I’m thinking of running away for a few weeks until this all blows over. I think Tony can handle it.

Mi familia.

Shopping is done, presents are wrapped.
Christmas music is playing in the background. The smell of vanilla and sugar cookies fill the air.
The kids are fighting, screaming, crying, yelling and breakdancing.
They are hitting each other with wrapping paper rolls and tattling every 3 minutes.
Then they stop in the living room and look at the presents, guessing what each box holds in store for them in the morning.
Tony is farting, hawking loogies in the toilet and yelling at me to get off the computer.
I’m yelling back at him “LISTEN, Mr.Drill Sergeant, I have done EVERYTHING, I have bought all the presents, stayed up late last night wrapping them, got up early this morning to finish the shopping, and you have done nothing, so don’t you tell me to get off the computer, I can do what I want!”
Strangely, things are just the way I want them to be. This is my family, and although we are far from perfect, we are a family. A family who laughs together all the time, a family who realizes the most important thing we have is each other.
There is so much love in this house and I couldn’t ask for anything else. I wouldn’t trade this craziness for anything in the world.
Not even a night with Jay Mohr.
Merry Christmas, everyone.
And because I’m still having way too much fun with this uploading music shit, I’ll leave you with the song me and Ethan have been poppin’ and lockin’ to all morning. It’s about to get ghetto up in here.
Big Tymers- I’m Still Fly.
(Right Click and Save as, please)

Help me!

My kids are home ALL WEEK LONG.
I’ve heard the phrase “I’m telling!” at least 700 times already.
“I’m hungry” every 5 minutes.
“I can do it if I want!!!” 98 times.
“Make me” 49 times.
“You’re not the boss of me” every other minute.
“HEY!!!! THAT’S MINE, DID YOU ASK TO USE IT?” 34 times.
“You suck!” 58 times.
“CHEATER!!” 20 times.
“Boobies!” 50 times
“Balls” every 4 seconds.
and “YOU GUYS ARE CHEATING LIKE STUPID HEADS” one time.
And it’s only day two.

Don’t mind that hissing, it’s our replacement pet, he’s a little moody.

Real great idea I had, offering to buy Ethan a hamster.
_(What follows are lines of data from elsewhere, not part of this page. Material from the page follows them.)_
(* ===== verification/SimilarLang.v ===== *)
(** * SIMILAR TO: positions of the value and languages

    The relation between positions that a regular expression stands for, its
    rules for the operations, and the programs of single characters and sets. *)

From S2P Require Import Prelude TextType SimilarTo SimilarSpec SimilarRun.

Section Lang.
Context `{T : TextType} (split_chars : list Z -> list (list Z)) `{!TextTypeLaws T split_chars}.
Context (bytes : list Z).

Abbreviation size := (bufferEnd bytes).

Definition syms : list Sym := symbols split_chars bytes.

Lemma length_syms : Z.of_nat (length syms) = size.
Proof. unfold syms, bufferEnd, buffer. by rewrite length_symbols. Qed.

(** The characters between two positions. *)
Definition slice (p q : Z) : list Sym := take (Z.to_nat (q - p)) (drop (Z.to_nat p) syms).

Definition lang_rel (r : regex) (p q : Z) : Prop := p <= q <= size /\ lang r (slice p q).

Lemma slice_nil p : slice p p = [].
Proof. unfold slice. by rewrite Z.sub_diag. Qed.

Lemma slice_app p m q : 0 <= p <= m -> m <= q -> slice p q = slice p m ++ slice m q.
Proof.
  intros Hp Hm. unfold slice. replace (Z.to_nat (q - p)) with (Z.to_nat (m - p) + Z.to_nat (q - m))%nat by lia.
  rewrite <- take_take_drop. f_equal. rewrite drop_drop.
  by replace (Z.to_nat p + Z.to_nat (m - p))%nat with (Z.to_nat m) by lia.
Qed.

Lemma length_slice p q : 0 <= p <= q -> q <= size -> Z.of_nat (length (slice p q)) = q - p.
Proof.
  intros Hp Hq. pose proof length_syms. unfold slice. rewrite length_take, length_drop. lia.
Qed.

Lemma slice_all : slice 0 size = syms.
Proof. unfold slice. rewrite drop_0. apply take_ge. pose proof length_syms. lia. Qed.

(** Splitting the characters splits the positions. *)
Lemma slice_split p q s1 s2 :
  0 <= p <= q -> q <= size -> slice p q = s1 ++ s2 ->
  exists m, p <= m <= q /\ s1 = slice p m /\ s2 = slice m q.
Proof.
  intros Hp Hq E. pose proof (length_slice p q Hp Hq) as Hl. rewrite E, length_app in Hl.
  exists (p + Z.of_nat (length s1)). split; [lia|].
  rewrite (slice_app p (p + Z.of_nat (length s1)) q) in E by lia.
  apply app_inj_1 in E as [-> ->]; [done|].
  pose proof (length_slice p (p + Z.of_nat (length s1)) ltac:(lia) ltac:(lia)). lia.
Qed.

Lemma slice_one p x :
  0 <= p -> syms !! Z.to_nat p = Some x -> slice p (p + 1) = [x].
Proof.
  intros Hp Hx. unfold slice. rewrite (drop_S _ x) by done.
  by replace (Z.to_nat (p + 1 - p)) with 1%nat by lia.
Qed.

Lemma syms_lookup p : 0 <= p < size -> exists c b, syms !! Z.to_nat p = Some ((c, b) : Sym) /\
  buffer bytes @ p = Some c /\ substring bytes p 1 = b.
Proof.
  intros Hp. pose proof length_syms. destruct (lookup_lt_is_Some_2 syms (Z.to_nat p)) as [[c b] Hx]; [lia|].
  exists c, b. split; [done|]. split.
  - rewrite aget_nonneg by lia. by apply (symbols_canonical split_chars bytes _ c b).
  - pose proof (substring_one split_chars bytes (Z.to_nat p) c b Hx) as Hs. by rewrite Z2Nat.id in Hs by lia.
Qed.

(** One character is between two positions. *)
Lemma slice_single p q x :
  0 <= p -> p <= q <= size -> slice p q = [x] <-> q = p + 1 /\ syms !! Z.to_nat p = Some x.
Proof.
  intros Hp Hq. split.
  - intros E. pose proof (length_slice p q ltac:(lia) ltac:(lia)) as Hl. rewrite E in Hl. simpl in Hl.
    assert (q = p + 1) as -> by lia. split; [done|]. destruct (syms_lookup p ltac:(lia)) as (c & b & Hx & _).
    rewrite (slice_one p (c, b)) in E by done. by simplify_eq.
  - intros [-> Hx]. by apply slice_one.
Qed.

Lemma posrel_lang r : posrel bytes (lang_rel r).
Proof. intros p p' Hp [? _]. done. Qed.

(** ** The operations *)

Lemma lang_rel_eps p q : 0 <= p <= size -> lang_rel REps p q <-> q = p.
Proof.
  intros Hp. unfold lang_rel. simpl. split.
  - intros [Hq E]. pose proof (length_slice p q ltac:(lia) ltac:(lia)) as Hl. rewrite E in Hl. simpl in Hl. lia.
  - intros ->. split; [lia|apply slice_nil].
Qed.

Lemma lang_rel_seq r1 r2 p q :
  0 <= p <= size -> lang_rel (RSeq r1 r2) p q <-> seq_rel (lang_rel r1) (lang_rel r2) p q.
Proof.
  intros Hp. split.
  - intros (Hq & s1 & s2 & E & H1 & H2). apply slice_split in E as (m & Hm & -> & ->); [|lia..].
    exists m. by split; (split; [lia|]).
  - intros (m & [Hm H1] & [Hq H2]). split; [lia|]. exists (slice p m), (slice m q).
    split; [apply slice_app; lia|done].
Qed.

Lemma lang_rel_alt r1 r2 p q : lang_rel (RAlt r1 r2) p q <-> lang_rel r1 p q \/ lang_rel r2 p q.
Proof. unfold lang_rel. simpl. tauto. Qed.

Lemma lang_rel_iter r c p q :
  0 <= p <= size ->
  iter_rel c (lang_rel r) p q <->
  p <= q <= size /\ exists ss, slice p q = mjoin ss /\ Forall (lang r) ss /\ length ss = c.
Proof.
  revert p. induction c as [|c IH]; intros p Hp; simpl.
  - split.
    + intros ->. split; [lia|]. exists []. by rewrite slice_nil.
    + intros (Hq & ss & E & _ & ->%nil_length_inv). by apply lang_rel_eps.
  - split.
    + intros (m & [Hm Hs] & (Hq & ss & E & Hss & <-)%IH); [|lia]. split; [lia|]. exists (slice p m :: ss).
      rewrite (slice_app p m q), E by lia. split; [done|]. by split; [constructor|].
    + intros (Hq & ss & E & Hss & Hl). destruct ss as [|s ss]; [done|]. simpl in E, Hl.
      apply slice_split in E as (m & Hm & -> & E); [|lia..]. apply Forall_cons in Hss as [Hs Hss].
      exists m. split; [by split; [lia|]|]. apply IH; [lia|]. split; [lia|]. exists ss.
      split; [done|]. split; [done|lia].
Qed.

Lemma lang_rel_rep r lo hi p q :
  0 <= p <= size ->
  lang_rel (RRep r lo hi) p q <-> exists c, in_bounds lo hi c /\ iter_rel c (lang_rel r) p q.
Proof.
  intros Hp. split.
  - intros (Hq & ss & E & Hss & Hb). exists (length ss). split; [done|]. apply lang_rel_iter; [done|]. eauto.
  - intros (c & Hb & (Hq & ss & E & Hss & <-)%lang_rel_iter); [|done]. split; [done|]. exists ss. done.
Qed.

(** Iterations in two parts *)
Lemma iter_rel_app r a b p q :
  iter_rel (a + b) (lang_rel r) p q <->
  seq_rel (iter_rel a (lang_rel r)) (iter_rel b (lang_rel r)) p q.
Proof.
  revert p. induction a as [|a IH]; intros p; simpl.
  - split; [intros H; by exists p|by intros (m & -> & ?)].
  - split.
    + intros (m & Hm & (m' & ? & ?)%IH). exists m'. split; [|done]. by exists m.
    + intros (m' & (m & Hm & ?) & ?). exists m. split; [done|]. apply IH. by exists m'.
Qed.

(** At most [c] iterations *)
Lemma iter_rel_optional (R : Z -> Z -> Prop) c p q :
  iter_rel c (fun p p' => R p p' \/ p' = p) p q <-> exists d, (d <= c)%nat /\ iter_rel d R p q.
Proof.
  revert p. induction c as [|c IH]; intros p; simpl.
  - split; [intros ->; by exists 0%nat|]. by intros ([|d] & ? & H); [|lia].
  - split.
    + intros (m & [Hm| ->] & (d & Hd & H)%IH).
      * exists (S d). split; [lia|]. by exists m.
      * exists d. split; [lia|done].
    + intros ([|d] & Hd & H).
      * simpl in H. subst. exists p. split; [by right|]. apply IH. exists 0%nat. split; [lia|done].
      * destruct H as (m & Hm & H). exists m. split; [by left|]. apply IH. exists d. split; [lia|done].
Qed.

(** ** Single characters *)

Lemma implements_lang_any : implements bytes [Node_op opAny] (lang_rel RAny).
Proof.
  apply (implements_iff bytes _ (fun p p' => p < size /\ p' = p + 1)); [|apply implements_any].
  intros p q Hp. split.
  - intros [Hlt ->]. split; [lia|]. destruct (syms_lookup p ltac:(lia)) as (c & b & Hx & _).
    exists (c, b). by apply slice_one; [lia|].
  - intros [Hq [x E]]. apply slice_single in E as [-> _]; [lia..|done].
Qed.

Lemma lang_rel_char c p q :
  0 <= p <= size -> lang_rel (RChar c) p q <-> buffer bytes @ p = Some c /\ q = p + 1.
Proof.
  intros Hp. split.
  - intros [Hq [b E]]. apply slice_single in E as [-> Hx]; [|lia..]. split; [|done].
    destruct (syms_lookup p ltac:(lia)) as (c' & b' & Hx' & Hc & _). rewrite Hx in Hx'. by injection Hx' as <- <-.
  - intros [Hc ->]. pose proof (aget_lt_Some _ _ _ Hc) as Hlt. change (Z.of_nat _) with size in Hlt.
    destruct (syms_lookup p ltac:(lia)) as (c' & b' & Hx' & Hc' & _). rewrite Hc in Hc'. injection Hc' as <-.
    split; [lia|]. exists b'. by apply slice_one; [lia|].
Qed.

Lemma implements_lang_char n c str :
  n_op n = opExactlyOne -> n_str n = c :: str -> implements bytes [n] (lang_rel (RChar c)).
Proof.
  intros Hop Hstr. eapply implements_iff; [|by eapply implements_exactly_one].
  intros p q Hp. symmetry. by apply lang_rel_char.
Qed.

(** A run of characters *)
Fixpoint literal (cs : list Z) : regex :=
  match cs with [] => REps | c :: cs => RSeq (RChar c) (literal cs) end.

Lemma lang_rel_literal cs p q :
  0 <= p <= size ->
  lang_rel (literal cs) p q <->
  take (length cs) (drop (Z.to_nat p) (buffer bytes)) = cs /\ q = p + Z.of_nat (length cs).
Proof.
  revert p. induction cs as [|c cs IH]; intros p Hp; simpl literal.
  - rewrite lang_rel_eps by done. simpl. split; [intros ->; split; [done|lia]|intros [_ ->]; lia].
  - rewrite lang_rel_seq by done. split.
    + intros (m & [Hc ->]%lang_rel_char & H); [|done]. pose proof (aget_lt_Some _ _ _ Hc) as Hlt.
      change (Z.of_nat _) with size in Hlt. apply IH in H as [E ->]; [|lia].
      rewrite aget_nonneg in Hc by lia. rewrite (drop_S _ c) by done. simpl.
      replace (Z.to_nat (p + 1)) with (S (Z.to_nat p)) in E by lia. rewrite E. split; [done|]. simpl. lia.
    + intros [E ->]. destruct (buffer bytes !! Z.to_nat p) as [c'|] eqn:Hc.
      2:{ apply lookup_ge_None in Hc. rewrite drop_ge in E by done. done. }
      rewrite (drop_S _ c') in E by done. simpl in E. injection E as -> E.
      pose proof (lookup_lt_Some _ _ _ Hc) as Hlt. exists (p + 1). split.
      * apply lang_rel_char; [done|]. split; [|done]. by rewrite aget_nonneg by lia.
      * apply IH; [unfold bufferEnd; lia|]. replace (Z.to_nat (p + 1)) with (S (Z.to_nat p)) by lia.
        split; [done|]. simpl. lia.
Qed.

Lemma implements_lang_exactly n :
  n_op n = opExactly -> 0 <= n_len n <= Z.of_nat (length (n_str n)) ->
  implements bytes [n] (lang_rel (literal (take (Z.to_nat (n_len n)) (n_str n)))).
Proof.
  intros Hop Hl. eapply implements_iff; [|by apply implements_exactly]. intros p q Hp.
  rewrite lang_rel_literal by done. unfold exactly.
  rewrite length_take. replace (Z.to_nat (n_len n) `min` length (n_str n))%nat with (Z.to_nat (n_len n)) by lia.
  rewrite Z2Nat.id by lia. rewrite andb_true_iff, !bool_decide_eq_true. split.
  - by intros [[_ ?] ?].
  - intros [E ?]. split; [|done]. split; [|done]. apply (f_equal length) in E.
    rewrite !length_take, length_drop in E. unfold bufferEnd in *. lia.
Qed.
I really do need to learn to think before I speak.
We went to a couple pet stores, and Ethan finally found the one he wanted because “she looks nice and calm.” The lady told us it was a girl, so Ethan named her Missy. How sweet, right? Riiiiiiiight…
We bought it and brought it home. My neighbor asked to see it, opened the little box, then gave it back to Ethan.
“OWWWWW mom, I think Missy bit me.”
Then, the blood starting flowing, and Ethan started screaming.
And the hamster started making evil sounds that I’ve never heard before. ohhhh yeah, she’s really calm and nice, alright. Good judgment of animal character my son has there.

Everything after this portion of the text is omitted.